Tools built this way are effective in limiting the multi-platform experience many clinicians face in gathering all the data necessary to make an informed decision. Examples of where we’ve been able to apply the App Store model include, educating providers about costs and efficiency opportunities in real-time, streamlined access to PDMP for controlled-substance prescribing, antimicrobial stewardship and accessing state health information exchanges.
Providers have traditionally had to dig for this data in the EHR system or access this data through external means. With these data sources at their fingertips, they can drastically reduce their “click counts” and return the focus to the patients.

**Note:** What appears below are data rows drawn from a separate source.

(** Every step of the holder gets closer to the end of its critical section. *)
Lemma holder_progress c ph o :
  phase_ok ph ->
  match clPhase (holder_step cp c ph o) with
  | Some ph' => phase_ok ph' /\ phase_fuel ph' < phase_fuel ph
  | None => True
  end.
Proof.
  intros Hok.
  assert (Hab : forall c' a p n, attempt_ok a -> attempt_fuel a < n ->
    match clPhase (abandon c' a p) with Some ph' => phase_ok ph' /\ phase_fuel ph' < n | None => True end).
  { intros c' a p n Ha Hn. pose proof (attempt_failed_progress (cl_close c' (pair_Close p)) a Ha) as H.
    unfold abandon. destruct (clPhase (attempt_failed _ a)); [|done]. destruct H. split; [done|lia]. }
  destruct ph as [r|r|r old| |a|a|a conn cc|a p|a p sid peer|a p sid|a p sid|s|s|r n d]; cbn [holder_step].
  - cbn. lia.
  - cbn. lia.
  - destruct r; cbn; unfold retry_ok, initialDelay, maxDelay; cbn; try lia; split_and!; done || lia.
  - destruct (_ && _); cbn; [|done]. unfold retry_ok, initialDelay, maxDelay. cbn. split_and!; done || lia.
  - unfold begin_attempt. destruct (_ && _); [done|]. cbn in *. split; [done|lia].
  - unfold swap_conns. destruct cp; cbn in *; (split; [done|lia]).
  - cbn [phase_ok phase_fuel] in *.
    assert (Hf : forall c', match clPhase (attempt_failed c' a) with
                   | Some ph' => phase_ok ph' /\ phase_fuel ph' < attempt_fuel a + 7 | None => True end).
    { intros c'. pose proof (attempt_failed_progress c' a Hok) as H.
      destruct (clPhase (attempt_failed c' a)); [|done]. destruct H. split; [done|lia]. }
    unfold make_pair, abandon. destruct o; destruct cc; cbn [cl_open]; try apply Hf; cbn; (split; [done|lia]).
  - destruct o; [apply Hab; [done|cbn; lia]..|]. cbn in *. split; [done|lia].
  - unfold confirmPeer. case_bool_decide; [cbn in *; split; [done|lia]|].
    destruct o; [apply Hab; [done|cbn; lia]..|]. cbn in *. split; [done|lia].
  - destruct o; [apply Hab; [done|cbn; lia]..|]. cbn in *. split; [done|lia].
  - cbn in *. destruct (phase_fuel_range (PInstall a p sid) Hok). cbn in *.
    assert (0 <= attempt_fuel a) by (destruct a as [|r n d]; cbn in *; [lia|unfold retry_ok in Hok; lia]). lia.
  - cbn. lia.
  - done.
  - destruct Hok as [(Hr & Hn & Hd) Hlt].
    assert (Hnext : retry_ok r (n + 1) (nextDelay_of d))
      by (split; [done|]; split; [lia|]; by apply nextDelay_of_range).
    destruct o, (clCanceled c); try done; (split; [exact Hnext|cbn; lia]).
Qed.

Lemma client_step_ok c e c' :
  match clPhase c with Some ph => phase_ok ph | None => True end -> client_step cp c e = Some c' ->
  match clPhase c' with Some ph => phase_ok ph | None => True end.
Proof.
  intros Hok Hs. destruct e as [o|i| |loop| |s|d|conn|conn| |]; cbn in Hs.
  - destruct (clPhase c) as [ph|]; [|done]. inv_ok. pose proof (holder_progress c ph o Hok).
    destruct (clPhase (holder_step cp c ph o)); [|done]. naive_solver.
  - destruct (clPhase c); [done|]. destruct (clWaiting c !! i) as [r|]; [|done]. inv_ok. by destruct r.
  - destruct (clCanceled c); [done|]. by inv_ok.
  - destruct (_ && _ && _); [|done]. by inv_ok.
  - destruct (clFallback c); try done; [destruct (_ || _)|]; by inv_ok.
  - by inv_ok.
  - inv_ok. unfold cl_onData. by destruct (lkConn (clLink c)).
  - inv_ok. unfold registerSocksConn. by repeat case_if.
  - by inv_ok.
  - by inv_ok.
  - destruct (_ && _ && _); [|done]. inv_ok. unfold shutdown.
    by destruct (lkControlStrm (clLink c)), (lkPair (clLink c)).
Qed.

Lemma client_run_ok es c c' :
  match clPhase c with Some ph => phase_ok ph | None => True end -> client_run cp c es = Some c' ->
  match clPhase c' with Some ph => phase_ok ph | None => True end.
Proof.
  revert c. induction es as [|e es IH]; intros c Hok; cbn; [by intros [= <-]|].
  destruct (client_step cp c e) as [c1|] eqn:E; [|done]. apply IH. by eapply client_step_ok.
Qed.

Lemma steps_release os c :
  match clPhase c with Some ph => phase_ok ph | None => True end -> fuel_of c <= Z.of_nat (length os) ->
  exists k c', (k <= length os)%nat /\ client_run cp c (EvStep <$> take k os) = Some c' /\ clPhase c' = None.
Proof.
  revert c. induction os as [|o os IH]; intros c Hok Hf; unfold fuel_of in Hf.
  - exists 0%nat, c. destruct (clPhase c) as [ph|] eqn:E; [|done].
    pose proof (phase_fuel_range ph Hok). cbn in Hf. lia.
  - destruct (clPhase c) as [ph|] eqn:E; [|exists 0%nat, c; cbn; split_and!; auto; lia].
    pose proof (holder_progress c ph o Hok) as Hp.
    destruct (IH (holder_step cp c ph o)) as (k & c' & Hk & Hrun & Hd).
    + destruct (clPhase (holder_step cp c ph o)); naive_solver.
    + unfold fuel_of. destruct (clPhase (holder_step cp c ph o)); cbn in Hf; [destruct Hp; lia|lia].
    + exists (S k), c'. cbn. rewrite E. split_and!; auto; lia.
Qed.
End ends.

(** C18: a reconnect always ends.  In every reachable state in which a goroutine
    holds the reconnect lock, it leaves the lock within 52 of its own steps,
    whatever the transport, smux and the handshake answer: the attempts are bounded by the
    reason for the reconnect, and the delays between them stay within 5
    seconds. *)
Theorem client_reconnect_ends (cp : bool) (es : list cl_event) (c : client) (ph : phase) (os : list oracle)
    (Hrun : client_run cp newClient es = Some c) (Hph : clPhase c = Some ph) (Hos : 52 <= len os) :
  (exists k c', (k <= 52)%nat /\ client_run cp c (EvStep <$> take k os) = Some c' /\ clPhase c' = None) /\
  match ph with PDelay r attempt delay => 1 <= attempt < 5 /\ 0 < delay <= 5000000000 | _ => True end.
Proof.
  pose proof (client_run_ok cp es newClient c I Hrun) as Hok. rewrite Hph in Hok.
  pose proof (phase_fuel_range ph Hok) as Hf. split.
  - destruct (steps_release cp (take 52 os) c) as (k & c' & Hk & Hr & Hd).
    + by rewrite Hph.
    + unfold fuel_of. rewrite Hph, length_take. lia.
    + rewrite length_take in Hk. rewrite take_take in Hr. exists k, c'. split_and!; try done; [lia|].
      rewrite <- Hr. do 3 f_equal. lia.
  - destruct ph; try done. destruct Hok as [(Hr & Hn & Hd) Hlt]. unfold maxDelay in Hd.
    destruct r; cbn in *; done || lia.
Qed.

(** A run: the link comes up, the control loop dies, a rebuild fails twice. *)
Definition sample_boot : list cl_event :=
  [EvStep OFail; EvStep OFail; EvStep (OOk "" ""); EvStep (OOk "s1" "p1"); EvStep (OOk "" ""); EvStep (OOk "" "");
   EvStep OFail; EvStep OFail; EvStep OFail].

Lemma client_reconnect_ends_witness :
  exists c, client_run true newClient (sample_boot ++ [EvProvider; EvAcquire 0]) = Some c /\
    exists k c', (k <= 52)%nat /\
      client_run true c (EvStep <$> take k (repeat OFail 52)) = Some c' /\ clPhase c' = None.
Proof.
  eexists. split; [vm_compute; reflexivity|].
  eapply (client_reconnect_ends true (sample_boot ++ [EvProvider; EvAcquire 0]) _ _ (repeat OFail 52));
    [vm_compute; reflexivity|reflexivity|rewrite repeat_length; lia].
Defined.

(** ** Ownership *)

Lemma within_size o l : within o l -> (size o <= length l)%nat.
Proof.
  intros H. etrans; [apply (subseteq_size o (list_to_set l))|].
  - intros r Hr. apply elem_of_list_to_set. auto.
  - clear. induction l as [|a l IH]; cbn; [rewrite size_empty; lia|].
    rewrite size_union_alt, size_singleton.
    pose proof (subseteq_size (list_to_set l ∖ {[a]} : gset nat) (list_to_set l) ltac:(set_solver)). lia.
Qed.

(** C17: the client keeps one session and leaks nothing.  Whatever the order of
    provider reconnects, liveness failures, fallback timers, failed handshakes and
    incoming connections: when no reconnect is in progress, every connection, smux session
    and control loop that is still open belongs to the installed session, so there are
    at most five; at most 512 SOCKS connections are registered; and after
    [shutdown] everything is closed and stays closed.  The run must be calm:
    [shutdown] does not run while an attempt is under way, from its look at the
    context until it has installed its session or failed, nor between detaching the
    old session and closing it, and the fallback does not find a dead session
    installed.  The code does not rule the first out, and then connections are opened
    after [shutdown] (see [shutdown_before_open_leaks], [shutdown_during_reopen_leaks]). *)
Theorem client_sessions_never_leak (cp : bool) (es : list cl_event) (c : client)
    (Hrun : client_run cp newClient es = Some c) (Hcalm : calm_run cp newClient es) :
  (clPhase c = None ->
     (forall r, r ∈ clOpen c -> exists p, lkPair (clLink c) = Some p /\
        (lkControlStop (clLink c) = Some r \/ r ∈ pair_Close p)) /\ (size (clOpen c) <= 5)%nat) /\
  (size (clSocks c) <= 512)%nat /\
  (clShut c = true -> clOpen c = ∅ /\ clSocks c = ∅).
Proof.
  pose proof (client_run_inv cp newClient es c newClient_inv Hcalm Hrun) as [Hp Hs Hb Hst Hq [Hn He]].
  unfold maxSocksConns in Hn. split; [|split; [lia|]].
  - intros Hph. rewrite Hph in Hp. cbn in Hp. split.
    + intros r Hr. apply Hp in Hr. unfold installed_res in Hr.
      destruct (lkPair (clLink c)) as [p|]; [|by apply not_elem_of_nil in Hr]. exists p. split; [done|].
      destruct (lkControlStop (clLink c)); set_solver.
    + etrans; [by apply within_size|]. unfold installed_res.
      destruct (lkPair (clLink c)) as [[dc ds cc cs]|]; [|cbn; lia].
      destruct (lkControlStop (clLink c)), cc; unfold pair_Close; cbn; case_bool_decide; cbn; lia.
  - intros H. destruct (Hs H) as (_ & _ & Hc & Ho). auto.
Qed.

As an example, North Mississippi Health Services, a community hospital serving 24 counties in north Mississippi and northwest Alabama has used IllumiCare’s technology to access the PDMP with just one click. The technology is not only a huge time saver for providers, but it also improves compliance with the new opioid regulations released in October 2018. Clinicians using the app have reported saving one to three minutes of time per search. Over just three months, the app saved: 183,396 clicks, 250 to 750 hours, and $19,000 to $57,000 (calculated based on average salary rate of a primary care provider).
It’s clear that much more innovation is needed in the continuing pursuit of improving healthcare IT. We need to adopt the aspects that make the use of mobile so widely embraced. Most importantly, we must harness the political and entrepreneurial will to enhance the clinical user experience — for the sake of provider effectiveness and ultimately, patient well-being.